▶ [DATA FOR ANALYSIS]
(* ===== verification/SessionContext.v ===== *)
(** * Session contexts (pkg/frontend/sessioncontext)

    The read side of session contexts: the keys records are stored under, the
    sequential reads of turns and events, the aggregation of a history into
    turns, page tokens, and the query service built from them.

    The data system is a [Reader]. A sequential read goes on until a record is
    missing, so it carries fuel and returns [None] when the fuel ends first;
    [SessionContextFacts] shows that over any finite store one more than the
    size of the store is enough. The [Cause] of a service error is only printed
    and is left out. *)

From S2P Require Import Prelude GoStrings Hashing Json.
Open Scope string_scope.
Open Scope go_scope.

(** ** errors.go *)

Inductive ErrorCode :=
| ErrInvalidQuery
| ErrSessionNotFound
| ErrTurnNotFound
| ErrDataCorrupted
| ErrDataSystem.

Definition ErrorCode_string (c : ErrorCode) : string :=
  match c with
  | ErrInvalidQuery => "INVALID_QUERY"
  | ErrSessionNotFound => "SESSION_CONTEXT_NOT_FOUND"
  | ErrTurnNotFound => "TURN_NOT_FOUND"
  | ErrDataCorrupted => "SESSION_CONTEXT_DATA_CORRUPTED"
  | ErrDataSystem => "DATASYSTEM_UNAVAILABLE"
  end.

Record ServiceError := MkServiceError { Code : ErrorCode; Message : string }.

▶ [TO DO] Copy out all the entries exactly once more.

▶ [ANSWER TO THIS PROBLEM]
(* ===== verification/SessionContext.v ===== *)
(** * Session contexts (pkg/frontend/sessioncontext)

    The read side of session contexts: the keys records are stored under, the
    sequential reads of turns and events, the aggregation of a history into
    turns, page tokens, and the query service built from them.

    The data system is a [Reader]. A sequential read goes on until a record is
    missing, so it carries fuel and returns [None] when the fuel ends first;
    [SessionContextFacts] shows that over any finite store one more than the
    size of the store is enough. The [Cause] of a service error is only printed
    and is left out. *)

From S2P Require Import Prelude GoStrings Hashing Json.
Open Scope string_scope.
Open Scope go_scope.

(** ** errors.go *)

Inductive ErrorCode :=
| ErrInvalidQuery
| ErrSessionNotFound
| ErrTurnNotFound
| ErrDataCorrupted
| ErrDataSystem.

Definition ErrorCode_string (c : ErrorCode) : string :=
  match c with
  | ErrInvalidQuery => "INVALID_QUERY"
  | ErrSessionNotFound => "SESSION_CONTEXT_NOT_FOUND"
  | ErrTurnNotFound => "TURN_NOT_FOUND"
  | ErrDataCorrupted => "SESSION_CONTEXT_DATA_CORRUPTED"
  | ErrDataSystem => "DATASYSTEM_UNAVAILABLE"
  end.

Record ServiceError := MkServiceError { Code : ErrorCode; Message : string }.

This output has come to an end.